THE NEW YORK TIMES— July 4, 2016 — New York City’s 217 public libraries have rebounded in the past two years amid an infusion of city dollars, after years of budget and service cuts. An outpouring of support from library lovers has served as a reminder that the institutions are a crucial part of many lives.
A recent contest to recognize neighborhood libraries underscored their vitality: 18,766 online and paper nominations were submitted in one month, up from about 4,300 when the yearly competition was started in 2013. Nearly every library was nominated at least once. Some received hundreds of nods.
One young man wrote that he was homeless when he started going to the Arverne branch of the Queens Library, where the staff not only helped him study to become a security guard but also hired him to work as a mentor to teenagers. Today, that man, Richard Johnson, has two jobs and his own apartment.
“Ever since becoming a member of the Queens Library, I have been bettering my life,” he wrote in his statement.

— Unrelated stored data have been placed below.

(** C3, as the code has it. Under a caller context that is already done,
    and with dialers that answer a done context by an error and no
    connection, [Connection] returns the exhaustion error, which is not a
    cancellation error; it hands every endpoint to the dialer, once each and
    in list order, under a context that is still done, and logs each of
    these failures: the run is, for each endpoint in turn, the refused dial
    and then the log entry naming the endpoint with the error of [Dial]
    that wraps the dialer's, and nothing else; so no handshake is made and
    no socket is opened. *)
Theorem Connection_under_done_context (ctx : Context) (s : State) :
  ctx_Err ctx <> None ->
  (forall nd cfg c nw a w,
      ctx_Err c <> None ->
      exists e, fst (DialContext nd cfg c nw a w) = (None, Some e)) ->
  fst (Connection ctx s) = (None, Some exhausted) /\
  is_cancellation exhausted = false /\
  dialed_addresses (new_events s (snd (Connection ctx s))) = uris (self s) /\
  Forall (refused_dial_or_log (ctx_Err ctx))
    (new_events s (snd (Connection ctx s))) /\
  (forall live,
      open_sockets live (new_events s (snd (Connection ctx s))) = live) /\
  (exists causes,
      map fst causes = uris (self s) /\
      new_events s (snd (Connection ctx s)) =
      refused_run (self s) (Connection_ctx ctx) causes) /\
  map fst (logged (new_events s (snd (Connection ctx s)))) = uris (self s).
Proof.
  intros Hdone Hrefuse.
  assert (Hrange : forall us s1,
    exists causes,
      map fst causes = us /\
      trace (snd (Connection_range (Connection_ctx ctx) us s1)) =
        trace s1 ++ refused_run (self s1) (Connection_ctx ctx) causes /\
      fst (Connection_range (Connection_ctx ctx) us s1) =
        (None, Some exhausted)).
  { induction us as [|u us IH]; intros s1.
    - exists []. simpl. rewrite app_nil_r. repeat split.
    - rewrite Connection_range_cons, Dial_unfold. cbv zeta.
      assert (Hc : ctx_Err (Connection_ctx ctx) <> None) by exact Hdone.
      assert (Hdial : exists e,
                 fst (dialer_DialContext (dialer_of (self s1))
                        (Connection_ctx ctx) "tcp" u (world s1)) =
                 (None, Some e)).
      { unfold dialer_DialContext. destruct (dialer_of (self s1));
          apply Hrefuse; exact Hc. }
      destruct Hdial as (e & He).
      destruct (dialer_DialContext _ _ "tcp" u (world s1)) as [[conn err] w1].
      simpl in He. inversion He; subst conn err.
      match goal with
      | |- context [Connection_range _ us ?s2] =>
          destruct (IH s2) as (causes & Hm & Ht & Hr)
      end.
      rewrite zlog_Debug_trace in Ht. cbn [trace] in Ht.
      exists ((u, e) :: causes). split; [|split].
      + simpl. rewrite Hm. reflexivity.
      + rewrite Ht, <- !app_assoc. reflexivity.
      + exact Hr. }
  assert (Hshape : forall f c causes,
    dialed_addresses (refused_run f c causes) = map fst causes /\
    map fst (logged (refused_run f c causes)) = map fst causes /\
    Forall (refused_dial_or_log (ctx_Err c)) (refused_run f c causes) /\
    forall live, open_sockets live (refused_run f c causes) = live).
  { intros f c causes. induction causes as [|[u e] causes IH].
    - repeat split. constructor.
    - destruct IH as (Hd & Hl & Hall & Hopen). simpl. rewrite Hd, Hl.
      repeat split.
      + constructor; [reflexivity|]. constructor; [exact I | exact Hall].
      + exact Hopen. }
  destruct (Hrange (uris (self s)) s) as (causes & Hm & Ht & Hr).
  rewrite <- Connection_unfold in Ht, Hr.
  rewrite (new_events_app _ _ _ Ht).
  destruct (Hshape (self s) (Connection_ctx ctx) causes)
    as (Hd & Hl & Hall & Hopen).
  split; [exact Hr|]. split; [reflexivity|].
  split; [rewrite Hd; exact Hm|].
  split; [exact Hall|].
  split; [exact Hopen|].
  split; [exists causes; split; [exact Hm | reflexivity]|].
  rewrite Hl. exact Hm.
Qed.
(** * parrot: a character device that keeps its last message on an xMP-isolated page

    A shallow embedding of [parrot.c].  The module keeps one signed pointer
    ([message]) to a page allocated inside its own protection domain
    ([parrot_pdomain]); [parrot_write] replaces the page, [parrot_read]
    copies from it, [parrot_exit] releases it.

    The xMP primitives ([xmp_sign_ptr], [xmp_auth_ptr], [xmp_unprotect],
    [xmp_protect], [xmp_alloc_pdomain], [xmp_free_pdomain]) come from
    [<xen/interface/xmp.h>], which is not part of the sources; they are
    modelled from the specification (Domain Registry, Capability Codec,
    Access Switcher).  The page allocator and the user-copy helpers are the
    kernel's; their model is kept to what [parrot.c] relies on. *)

From stdpp Require Import gmap list.
From Stdlib.Strings Require Import Byte.

Local Open Scope Z_scope.

(** ** Machine integers and bytes *)

#[global] Instance byte_eq_dec : EqDecision byte := Byte.byte_eq_dec.

(** The byte with value [n mod 256]. *)
Definition byte_of_Z (n : Z) : byte :=
  default x00 (Byte.of_N (Z.to_N (n mod 256))).

(** Little-endian encoding of an unsigned integer on [w] bytes. *)
Fixpoint le_bytes (w : nat) (n : Z) : list byte :=
  match w with
  | O => []
  | S w' => byte_of_Z n :: le_bytes w' (Z.shiftr n 8)
  end.

(** Conversion to [int]: the low 32 bits, read as signed. *)
Definition to_int (n : Z) : Z :=
  let m := n mod 2 ^ 32 in
  if decide (m < 2 ^ 31) then m else m - 2 ^ 32.

(** Conversion to [long] (and [ssize_t]): 64 bits, read as signed. *)
Definition to_long (n : Z) : Z :=
  let m := n mod 2 ^ 64 in
  if decide (m < 2 ^ 63) then m else m - 2 ^ 64.

Definition EFAULT : Z := 14.
Definition MAX_ERRNO : Z := 4095.

(** [IS_ERR(p)]: the top [MAX_ERRNO] addresses encode error numbers. *)
Definition IS_ERR (p : Z) : bool := bool_decide (2 ^ 64 - MAX_ERRNO ≤ p).

(** [PTR_ERR(p)]: the pointer read as a signed [long]. *)
Definition PTR_ERR (p : Z) : Z := to_long p.

(** Modelled from the spec: the size of an isolated page ("one page, e.g.
    4096-byte"); [PAGE_SIZE] itself comes from the kernel headers. *)
Definition PAGE_SIZE : Z := 4096.

(** [struct parrot_message { char message[256]; size_t message_size; }]
    on a 64-bit kernel: [message] at offset 0, [message_size] right after
    it, eight bytes wide. *)
Definition MESSAGE_LEN : Z := 256.
Definition offsetof_message : Z := 0.
Definition offsetof_message_size : Z := 256.
Definition sizeof_size_t : nat := 8.

(** ** The xMP interface *)

Module XMP.

(** Modelled from the spec: [<xen/interface/xmp.h>] is missing.  A
    capability is "a tamper-evident wrapper over (RawHandle,
    ProtectionDomain, Context)", abstracted as "handle + domain + context
    + integrity tag". *)
Record Capability := mkCap {
  cap_handle : Z;
  cap_ctx : Z;
  cap_domain : Z;
  cap_tag : positive
}.

#[global] Instance Capability_eq_dec : EqDecision Capability.
Proof. solve_decision. Defined.

(** Modelled from the spec: the authentication material that sign and
    authenticate compute over the handle, the context and the domain
    (the construction is left open by the specification; an injective
    code of the triple is used). *)
Definition seal (h ctx d : Z) : positive := encode (h, ctx, d).

(** Modelled from the spec: [sign(handle, ctx, domain)] "binds handle to
    (ctx, domain)" and has no side effect. *)
Definition sign (h ctx d : Z) : Capability :=
  {| cap_handle := h; cap_ctx := ctx; cap_domain := d; cap_tag := seal h ctx d |}.

(** Modelled from the spec: what authenticate answers, "RawHandle |
    AuthFailure", and [DomainRevoked] for a capability of a freed domain. *)
Inductive auth_result :=
| Handle (h : Z)
| AuthFailure
| DomainRevoked.

#[global] Instance auth_result_eq_dec : EqDecision auth_result.
Proof. solve_decision. Defined.

(** Modelled from the spec: [authenticate(cap, ctx, domain)] "returns
    the original handle only if ctx and domain match exactly what was
    used at signing time and the domain is still allocated and the
    capability bytes are unmodified"; any discrepancy is [AuthFailure],
    a capability of a freed domain is [DomainRevoked]. *)
Definition authenticate (allocated : gset Z) (cap : Capability) (ctx d : Z)
  : auth_result :=
  if decide (cap_ctx cap = ctx ∧ cap_domain cap = d
             ∧ cap_tag cap = seal (cap_handle cap) ctx d)
  then if decide (d ∈ allocated) then Handle (cap_handle cap) else DomainRevoked
  else AuthFailure.

(** Modelled from the spec: [allocate_domain] "returns the first free id
    out of MAX_DOMAINS"; the C function reports exhaustion by returning
    the pool size itself, which is what [parrot_init] tests for. *)
Definition first_free (max_pdomains : Z) (allocated : gset Z) : Z :=
  match list_find (λ d, d ∉ allocated) (seqZ 0 max_pdomains) with
  | Some (_, d) => d
  | None => max_pdomains
  end.

(** Modelled from the spec: the Access Switcher's protection mode. *)
Inductive prot_mode :=
| Protected
| Unprotected (d : Z).

#[global] Instance prot_mode_eq_dec : EqDecision prot_mode.
Proof. solve_decision. Defined.

End XMP.
Export XMP.

(** ** Kernel state *)

(** What a [struct parrot_message *] variable holds: a plain kernel address
    ([NULL] is address 0) or what [xmp_sign_ptr] returned. *)
Inductive pointer :=
| Plain (addr : Z)
| Signed (cap : Capability).

#[global] Instance pointer_eq_dec : EqDecision pointer.
Proof. solve_decision. Defined.

Definition NULL : pointer := Plain 0.

(** The C truth value of a pointer, as in [if (message)]. *)
Definition nonnull (p : pointer) : bool :=
  match p with
  | Plain a => bool_decide (a ≠ 0)
  | Signed _ => true
  end.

One of 11 videos, profiling the finalists, that were produced for the New York City Neighborhood Library Awards.
The library contest that drew so many nominations was the idea of Reynold Levy, 71, a former president of Lincoln Center and a lifelong user of libraries.
At the time, budget cuts had forced many branches to eliminate weekend hours. Mr. Levy saw the contest as a way for people to show city leaders how much they valued libraries and to express their appreciation to those who work in them. The contest was sponsored by the Charles H. Revson Foundation and the Stavros Niarchos Foundation and awarded a total of $170,000 to 11 winning libraries, including $20,000 to the Inwood branch.
Mr. Levy, the chairman of Revson’s board of trustees, recalled that his first job, at age 14, was at the Brighton Beach library in Brooklyn, where he borrowed all his books. Four days a week, he would help check out books, collect fines and troll the aisles to make sure all the edges of the books were neatly lined up, climbing on stools to reach the upper shelves. “It was a dream of mine to be wealthy enough to build a library and buy books,” he said.
The recent gains by libraries have delighted Christian Zabriskie, a librarian and executive director of Urban Librarians Unite, an advocacy and education group that organizes an annual “read-in,” in which people take turns reading nonstop for 24 hours, to support the libraries.
“In New York City, there is somebody using library materials every second, every day of the year,” Mr. Zabriskie said. “It’s showing that libraries are the fabric of society.”